### WHAT YOU NEED TO DO
Each line of the data below containing "Some" needs to be listed.

===== INPUT MATERIAL =====

Definition set_tab (tab : SettingsTab.t) (s : t) : t :=
  mk tab (models s) (model_list_state s) (tui_engine_settings s) (proxy_engine_settings s) (selected_setting s) (hf_token s)
    (loading s) (status_message s) (panel_focus s).
Definition set_selected_model (i : option nat) (s : t) : t :=
  mk (current_tab s) (models s) i (tui_engine_settings s) (proxy_engine_settings s) (selected_setting s) (hf_token s)
    (loading s) (status_message s) (panel_focus s).
Definition set_selected_setting (i : nat) (s : t) : t :=
  mk (current_tab s) (models s) (model_list_state s) (tui_engine_settings s) (proxy_engine_settings s) i (hf_token s)
    (loading s) (status_message s) (panel_focus s).
Definition set_models (ms : list LiteRTModel.t) (s : t) : t :=
  mk (current_tab s) ms (model_list_state s) (tui_engine_settings s) (proxy_engine_settings s) (selected_setting s) (hf_token s)
    (loading s) (status_message s) (panel_focus s).
Definition set_status (loading : bool) (message : string) (s : t) : t :=
  mk (current_tab s) (models s) (model_list_state s) (tui_engine_settings s) (proxy_engine_settings s) (selected_setting s)
    (hf_token s) loading (Some message) (panel_focus s).
Definition set_tui_settings (e : EngineSettings.t) (s : t) : t :=
  mk (current_tab s) (models s) (model_list_state s) e (proxy_engine_settings s) (selected_setting s) (hf_token s)
    (loading s) (status_message s) (panel_focus s).
Definition set_proxy_settings (e : EngineSettings.t) (s : t) : t :=
  mk (current_tab s) (models s) (model_list_state s) (tui_engine_settings s) e (selected_setting s) (hf_token s)
    (loading s) (status_message s) (panel_focus s).

Definition next_tab (self : t) : t := set_tab (SettingsTab.next (current_tab self)) self.
Definition prev_tab (self : t) : t := set_tab (SettingsTab.prev (current_tab self)) self.

Definition toggle_panel_focus (s : t) : t :=
  mk (current_tab s) (models s) (model_list_state s) (tui_engine_settings s) (proxy_engine_settings s) (selected_setting s)
    (hf_token s) (loading s) (status_message s)
    (match panel_focus s with PanelFocus.ModelsList => PanelFocus.Details | PanelFocus.Details => PanelFocus.ModelsList end).

Definition next_model (self : t) : t :=
  match models self with
  | [] => self
  | ms =>
      set_selected_model
        (Some match model_list_state self with
              | Some i => if (length ms - 1 <=? i)%nat then 0 else i + 1
              | None => 0
              end)%nat self
  end.

Definition prev_model (self : t) : t :=
  match models self with
  | [] => self
  | ms =>
      set_selected_model
        (Some match model_list_state self with
              | Some i => if (i =? 0)%nat then length ms - 1 else i - 1
              | None => 0
              end)%nat self
  end.

Definition next_setting (self : t) : t := set_selected_setting ((selected_setting self + 1) mod 6)%nat self.
Definition prev_setting (self : t) : t :=
  set_selected_setting (if (selected_setting self =? 0)%nat then 5 else selected_setting self - 1)%nat self.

=====

### ANSWER FOR THE TASK
    (hf_token s) loading (Some message) (panel_focus s).
        (Some match model_list_state self with
              | Some i => if (length ms - 1 <=? i)%nat then 0 else i + 1
        (Some match model_list_state self with
              | Some i => if (i =? 0)%nat then length ms - 1 else i - 1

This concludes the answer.